Lord of the Night said:


> Slaanesh Daemonkin will be when I jump on the bandwagon.
> 
> 
> LotN


There's plenty of room on the Pussywagon. Just be shure to bring some COCAINE. Doomrider snatched it all when he vanished. The bastard.


----------



## venomlust (Feb 9, 2010)

The chatter is saying that apparently this is just another stupid painted army feature, nothing release-related.

God damnit.


----------



## Vaz (Mar 19, 2008)

Another is saying it's a painting guide.


----------



## Tawa (Jan 10, 2010)

Nordicus said:


> I want it all! :shok:


----------



## mayegelt (Mar 18, 2014)

It could of course be...

...

...

...

...

...

...

...

40K rules for...

...

...

...

...





































Or at least the beasts without the riders.



Or of course we could all pray for some kind of Nurgle version of the Lord of Skulls that isn't shitty and is basically a Knight


----------



## mrknify (May 15, 2014)

mayegelt said:


> ... Or of course we could all pray for some kind of Nurgle version of the Lord of Skulls that isn't shitty and is basically a Knight


Yes, yes this is good.


----------



## AAAAAAAAARRRGGHH (Apr 17, 2009)

mayegelt said:


> Or of course we could all pray for some kind of Nurgle version of the Lord of Skulls that isn't shitty and is basically a Knight


Being awfully optimistic here aren't we?


----------



## mayegelt (Mar 18, 2014)

AAAAAAAAARRRGGHH said:


> Being awfully optimistic here aren't we?

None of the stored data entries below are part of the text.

Lemma quiet_body (m : M W unit) :
  emits m (quietly (fun _ => True)) -> emits m body_shape.
Proof.
  intros Hm. eapply emits_weaken; [exact Hm|].
  intros evs r [Hq _]. exists evs, []. rewrite app_nil_r.
  repeat split; auto. now constructor. intros H; congruence.
Qed.

Lemma quietly_ext (c : call) :
  is_sheet_call c = false -> is_logout c = false ->
  emits (ext W respond c) (quietly (fun _ => True)).
Proof.
  intros Hs Hl. apply emits_ext. intros answer.
  split; [|trivial]. constructor; [|constructor].
  simpl. now rewrite Hs, Hl.
Qed.

Lemma quietly_tell (ev : event) :
  quiet ev = true -> emits (W := W) (tell ev) (quietly (fun _ => True)).
Proof.
  intros Hq. apply emits_tell. split; [|trivial].
  constructor; [exact Hq|constructor].
Qed.

Lemma quietly_fetch_latest_prices (tickers : list pyval) :
  emits (fetch_latest_prices W respond tickers)
    (quietly (fun prices =>
                Forall (fun p => is_price p = true) (map snd prices))).
Proof.
  intros s.
  assert (HQ : forall prices,
             outcome (fetch_latest_prices W respond tickers s) = Ok prices ->
             Forall (fun p => is_price p = true) (map snd prices)).
  { intros prices. apply fetch_latest_prices_values; [reflexivity|].
    apply quote_is_price. }
  destruct tickers as [|t0 tickers'].
  { exists []. split; [symmetry; apply app_nil_r|].
    split; [constructor|exact HQ]. }
  revert HQ. rewrite fetch_latest_prices_run by discriminate. cbv zeta.
  destruct (v <-? fst (respond _ (fst s)) ;; prices_of_answer _ v);
    intros HQ; unfold trace; cbn [fst snd].
  - eexists. split; [reflexivity|]. split; [|exact HQ].
    repeat constructor.
  - eexists. split; [rewrite <- app_assoc; reflexivity|].
    split; [|exact HQ]. repeat constructor.
Qed.

Lemma quietly_fetch_fundamentals (chunks : list (list pyval))
    (acc : list pyval) :
  emits (fetch_fundamentals W respond chunks acc) (quietly (fun _ => True)).
Proof.
  intros s.
  assert (Hq : forall calls,
             Forall (fun ev => quiet ev = true)
               (flat_map paced_request calls)).
  { induction calls as [|ca calls IH]; simpl; repeat constructor; exact IH. }
  destruct (fetch_fundamentals_log W respond chunks acc s)
    as (good & recs & _ & [(_ & _ & Ht)|(c & a & e & _ & _ & _ & Ht)]).
  - eexists. split; [exact Ht|]. split; [apply Hq|trivial].
  - eexists. split; [exact Ht|]. split; [apply Hq|trivial].
Qed.

End Logs.

(* ================================================================== *)
(** ** The upload and the whole run *)

Section WholeRun.

Variable W : Type.
Variable respond : call -> W -> result pyval * W.

Let sheets (table : list (list pyval)) {A : Type}
    (evs : list event) (_ : result A) : Prop :=
  Forall (sheet_event table) evs.

Lemma sheets_bind (table : list (list pyval)) {A B : Type}
    (m : M W A) (k : A -> M W B) :
  emits m (sheets table) -> (forall a, emits (k a) (sheets table)) ->
  emits (bind m k) (sheets table).
Proof.
  intros Hm Hk.
  apply emits_bind with (post1 := sheets table)
                        (post2 := fun _ => sheets table); auto.
  intros e1 a e2 r H1 H2. apply Forall_app. now split.
Qed.

Lemma sheets_ext (table : list (list pyval)) (c : call) :
  (forall answer, sheet_event table (Called c answer)) ->
  emits (ext W respond c) (sheets table).
Proof.
  intros H. apply emits_ext. intros answer.
  constructor; [apply H|constructor].
Qed.

Lemma upload_to_google_sheets_log (df : list OutputRow) :
  emits (upload_to_google_sheets W respond df)
    (fun evs r =>
       Forall (sheet_event (COLUMNS :: map row_values df)) evs
       /\ r = Ok tt).
Proof.
  set (table := COLUMNS :: map row_values df).
  unfold upload_to_google_sheets.
  apply emits_try_except
    with (post1 := sheets table)
         (post2 := fun evs r => Forall (sheet_event table) evs /\ r = Ok tt).
  - apply sheets_bind; [apply sheets_ext; reflexivity|intros _].
    apply sheets_bind; [apply sheets_ext; reflexivity|intros _].
    apply sheets_bind.
    + apply emits_try_except
        with (post1 := sheets table) (post2 := sheets table); auto.
      * apply sheets_bind; [apply sheets_ext; reflexivity|intros _].
        apply sheets_ext; reflexivity.
      * intros e _. apply sheets_ext; reflexivity.
      * intros e1 e e2 r _ H1 H2. apply Forall_app. now split.
    + intros _.
      apply sheets_bind; [apply sheets_ext; intros; split; reflexivity|].
      intros _ s. exists []. split; [symmetry; apply app_nil_r|constructor].
  - intros e _. apply emits_tell.
    split; [|reflexivity]. constructor; [exact I|constructor].
  - intros e1 [] H. split; [exact H|reflexivity].
  - intros e1 e He. discriminate.
  - intros e1 e e2 r _ H1 [H2 ->]. split; [|reflexivity].
    apply Forall_app. now split.
Qed.

Lemma publish_log (final_data : list OutputRow) :
  Forall (fun r => row_schema r = true) final_data ->
  emits (publish W respond final_data) body_shape.
Proof.
  intros Hrows. destruct final_data as [|r0 rows].
  - apply emits_tell. exists [], [Printed EmptyDataset].
    repeat split; auto. now apply EmptyResult.
  - eapply emits_weaken; [apply upload_to_google_sheets_log|].
    intros evs r [Hs ->]. exists [], evs.
    repeat split; auto.
    apply (Uploaded evs (r0 :: rows)); [discriminate|exact Hrows|exact Hs].
Qed.

Lemma process_instruments_log (instruments : pyval) :
  emits (process_instruments W respond instruments) body_shape.
Proof.
  unfold process_instruments.
  eapply body_bind; [apply emits_lift|intros items _].
  eapply body_bind; [apply emits_lift|intros instrument_map _].
  destruct (dict_keys instrument_map) as [|t0 ts] eqn:Ek.
  { apply quiet_body, quietly_tell. reflexivity. }
  eapply body_bind; [apply quietly_fetch_latest_prices|].
  intros latest_prices_map Hprices.
  eapply body_bind; [apply quietly_fetch_fundamentals|].
  intros all_fundamentals _. unfold merge_and_publish.
  eapply body_bind; [apply emits_lift|intros final_data Hmerge].
  apply publish_log.
  exact (merge_schema _ _ _ _ Hprices Hmerge).
Qed.

Lemma export_body_log : emits (export_body W respond) body_shape.
Proof.
  unfold export_body.
  eapply body_bind; [apply quietly_ext; reflexivity|intros login_data _].
  eapply body_bind with (Q := fun _ => True).
  { destruct (truthy login_data).
    - eapply emits_weaken; [apply emits_lift|].
      intros evs r [Hq _]. split; [exact Hq|trivial].
    - eapply emits_weaken; [apply emits_ret|].
      intros evs r [Hq _]. split; [exact Hq|trivial]. }
  intros has_token _.
  destruct (negb has_token).
  { apply quiet_body, quietly_tell. reflexivity. }
  eapply body_bind; [apply quietly_ext; reflexivity|].
  intros watchlist_raw_data _. cbv zeta.
  destruct (negb (truthy (list_of_instruments watchlist_raw_data))).
  { apply quiet_body, quietly_tell. reflexivity. }
  apply process_instruments_log.
Qed.

Lemma logout_quietly_run (s : state W) :
  logout_quietly W respond s
  = (Ok tt, (snd (respond CLogout (fst s)),
             snd s ++ [Called CLogout (fst (respond CLogout (fst s)))])).
Proof.
  unfold logout_quietly, try_except, bind, ext, ret, any_exception.
  destruct (respond CLogout (fst s)) as [[v|e] w']; reflexivity.
Qed.

(** The shape of every run: quiet events, a publication, the logout. *)
Lemma export_log (s : state W) :
  exists pre mid answer,
    trace (export_24hr_market_to_csv_and_sheet W respond s)
    = snd s ++ (pre ++ mid) ++ [Called CLogout answer]
    /\ outcome (export_24hr_market_to_csv_and_sheet W respond s) = Ok tt
    /\ Forall (fun ev => quiet ev = true) pre
    /\ publication mid.
Proof.
  assert (Hte : emits
                  (try_except any_exception (export_body W respond)
                     (fun e => tell (Printed (UnexpectedError e))))
                  (fun evs r =>
                     r = Ok tt
                     /\ exists pre mid,
                          evs = pre ++ mid
                          /\ Forall (fun ev => quiet ev = true) pre
                          /\ publication mid)).
  { apply emits_try_except
      with (post1 := body_shape)
           (post2 := fun evs r =>
                       r = Ok tt
                       /\ exists e, evs = [Printed (UnexpectedError e)]).
    - apply export_body_log.
    - intros e _. apply emits_tell. split; [reflexivity|eauto].
    - intros e1 [] (pre & mid & -> & Hpre & Hmid & _).
      split; [reflexivity|]. exists pre, mid. auto.
    - intros e1 e He. discriminate.
    - intros e1 e e2 r _ (pre & mid & -> & Hpre & Hmid & Hr) [-> [e' ->]].
      split; [reflexivity|].
      assert (mid = []) as ->.
      { destruct mid; [reflexivity|].
        assert (Raise e = Ok tt) by (apply Hr; discriminate). discriminate. }
      rewrite app_nil_r.
      exists (pre ++ [Printed (UnexpectedError e')]), [].
      rewrite app_nil_r. split; [reflexivity|].
      split; [|now constructor].
      apply quiet_app; [exact Hpre|]. repeat constructor. }
  unfold export_24hr_market_to_csv_and_sheet, try_finally.
  destruct (Hte s) as (evs & Ht & Hr & pre & mid & -> & Hpre & Hmid).
  unfold trace, outcome in *.
  destruct (try_except _ _ _ s) as [r s1]. cbn [fst snd] in *.
  rewrite logout_quietly_run. cbn [fst snd].
  exists pre, mid, (fst (respond CLogout (fst s1))).
  rewrite Ht, Hr, <- app_assoc. auto.
Qed.

End WholeRun.

Lemma fundamentals_batching_witness :
  List.length (numbered_symbols 250) = 250%nat
  /\ map (@List.length pyval) (ticker_chunks (numbered_symbols 250))
     = [100; 100; 50]%nat
  /\ outcome (fetch_fundamentals nat (scripted backwards_day)
                (ticker_chunks (numbered_symbols 250)) [] (0%nat, []))
     = Ok (map record_of
             (rev (firstn 100 (numbered_symbols 250))
              ++ rev (firstn 100 (skipn 100 (numbered_symbols 250)))
              ++ rev (skipn 200 (numbered_symbols 250)))).
Proof.
  split; [reflexivity|].
  destruct (fundamentals_batching nat (scripted backwards_day)
              (numbered_symbols 250) (0%nat, []))
    as (_ & _ & _ & Hsizes & calls & _ & Hcalls & _ & _ & _ & Hrecords).
  split; [apply Hsizes; reflexivity|].
  simpl fundamentals_calls in Hcalls at 2. simpl app in Hcalls.
  destruct (Hrecords
              (map (fun chunk => PList (rev (map record_of chunk)))
                 (ticker_chunks (numbered_symbols 250))))
    as [_ Hrun].
  - rewrite <- Hcalls. vm_compute. reflexivity.
  - vm_compute. repeat constructor.
  - rewrite Hrun. vm_compute. reflexivity.
Defined.

(** Two symbols: one batch, one record per symbol. *)
Example fundamentals_one_batch :
  fundamentals_calls
    (trace (fetch_fundamentals nat (scripted fair_day)
              (ticker_chunks [PStr "AAPL"; PStr "TSLA"]) [] (0%nat, [])))
  = [([PStr "AAPL"; PStr "TSLA"],
      Ok (PList
            [PDict [("symbol", PStr "AAPL");
                    ("market_cap", PStr "4440000000000.00")];
             PDict [("symbol", PStr "TSLA");
                    ("market_cap", PStr "4440000000000.00")]]))].
Proof. reflexivity. Qed.

Lemma fetch_latest_prices_mapping_witness :
  Forall (fun t => is_hashable t = true) [PStr "AAPL"; PStr "TSLA"]
  /\ exists prices,
       outcome (fetch_latest_prices nat (scripted one_quote_day)
                  [PStr "AAPL"; PStr "TSLA"] (0%nat, [])) = Ok prices
       /\ key_set_equal prices [PStr "AAPL"].
Proof.
  assert (H : Forall (fun t => is_hashable t = true) [PStr "AAPL"; PStr "TSLA"])
    by (repeat constructor).
  split; [exact H|].
  destruct (fetch_latest_prices_mapping nat (scripted one_quote_day)
              [PStr "AAPL"; PStr "TSLA"] (0%nat, []) H)
    as (prices & Hrun & _ & _ & Hcases).
  exists prices. split; [exact Hrun|].
  destruct Hcases as (_ & _ & Hlist & _); [discriminate|].
  destruct (Hlist [PStr "150.0000"]) as [Hkeys _].
  - reflexivity.
  - discriminate.
  - repeat constructor. exists "$150.00". vm_compute. reflexivity.
  - exact Hkeys.
Defined.

(** Entries that [float] rejects are quoted ["N/A"]; a parsed one is
    rounded to two decimals. *)
Example quote_of_entries :
  map quote_of [PStr "150.129"; PStr "abc"; PNone; PStr ""; PList []; PInt 3]
  = [Ok "$150.13"; Ok "N/A"; Ok "N/A"; Ok "N/A"; Ok "N/A"; Ok "$3.00"].
Proof. vm_compute. reflexivity. Qed.

(** When the quote provider answers [None] the mapping is empty, although
    two symbols were asked for. *)
Lemma silent_provider_loses_keys :
  outcome (fetch_latest_prices nat (scripted no_quotes_day)
             [PStr "AAPL"; PStr "TSLA"] (0%nat, [])) = Ok []
  /\ ~ key_set_equal (@nil (pyval * string)) [PStr "AAPL"; PStr "TSLA"].
Proof.
  split; [reflexivity|].
  intros H. apply (proj2 (H (Some (HStr "AAPL")))). simpl. now left.
Qed.

(** A list shorter than the input leaves the later symbols without a key. *)
Example short_answer_loses_keys :
  outcome (fetch_latest_prices nat (scripted one_quote_day)
             [PStr "AAPL"; PStr "TSLA"] (0%nat, []))
  = Ok [(PStr "AAPL", "$150.00")].
Proof. vm_compute. reflexivity. Qed.
(** * steamroller: the grid-engine bridge ([steamroller/engines/grid_engine.py])

    A shallow embedding of the job-submission core: job naming, target
    renaming by command digest, dependency collection from node tags,
    submission and the descriptive (dry-run) printer.

    Conventions of the embedding.
    - A Python [str] is modelled by the [string] of its UTF-8 bytes, so
      [bytes(s, "utf-8")], [.encode()] and [.decode()] are the identity.
      Every character the code inspects (['/'], ['.'], [':'], [' '], ['-'],
      digits, signs) is ASCII, so searching and slicing agree on both views.
    - Exceptions are values of [PyError]; a function that can raise returns
      a [result].
    - Services of the host build system and of the operating system (variable
      substitution, the subprocess, the file system) are Section variables. *)

From Stdlib Require Import ZArith Ascii String.
From stdpp Require Import gmap strings list fin_maps pretty.

Local Open Scope string_scope.
Local Open Scope list_scope.
Local Open Scope Z_scope.

(** ** Errors *)

Inductive PyError : Type :=
  | KeyError (key : string)
  | IndexError
  | ValueError (msg : string)
  | OSError
  | Exception (msg : string).

Inductive result (A : Type) : Type :=
  | Ok (a : A)
  | Raise (e : PyError).
Arguments Ok {A} a.
Arguments Raise {A} e.

Global Instance result_ret : MRet result := fun _ a => Ok a.
Global Instance result_bind : MBind result := fun _ _ k r =>
  match r with
  | Ok a => k a
  | Raise e => Raise e
  end.

(** ** Python string operations used by the module *)

Module Str.

Fixpoint take (n : nat) (s : string) : string :=
  match n, s with
  | O, _ => ""
  | S _, EmptyString => ""
  | S n', String c s' => String c (take n' s')
  end.

Fixpoint drop (n : nat) (s : string) : string :=
  match n, s with
  | O, _ => s
  | S _, EmptyString => ""
  | S n', String _ s' => drop n' s'
  end.

(** [s[:i]] and [s[i:]] for an index [i >= 0]. *)
Definition slice_to (i : Z) (s : string) : string := take (Z.to_nat i) s.
Definition slice_from (i : Z) (s : string) : string := drop (Z.to_nat i) s.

Just a little as we haven't seen shadows and stuff of a new model


----------



## Achaylus72 (Apr 30, 2011)

The way I have read it, that GW are releasing Daemonkin in this order.

Khorne (currently with Bloodthirsters)
Tzeentch (including plastic Lords of Change)
Nurgle (including plastic Great Unclean Ones)
Slaanesh (including plastic Keeper of Secrets)

As befits their current rankings.


----------



## MidnightSun (Feb 10, 2009)

venomlust said:


> And c'mon, we know it's gonna be the best of the pantheon. The toughest, if nothing else.
> 
> I'd be most excited to see Tzeentch, in hopes they would add a few new units to the range or make them the foremost psyker force in the game.


Nurgle will be best, Tzeentch will be crap. This is GW we're talking about, why would they break the habit?

Hoping for a Gargantuan Creature GUO that's got tabletop stats accurately representing the 40-minute grind of killing Ulkair on Captain difficulty.


----------



## venomlust (Feb 9, 2010)

In case it wasn't clear, there is no Nurgle release incoming.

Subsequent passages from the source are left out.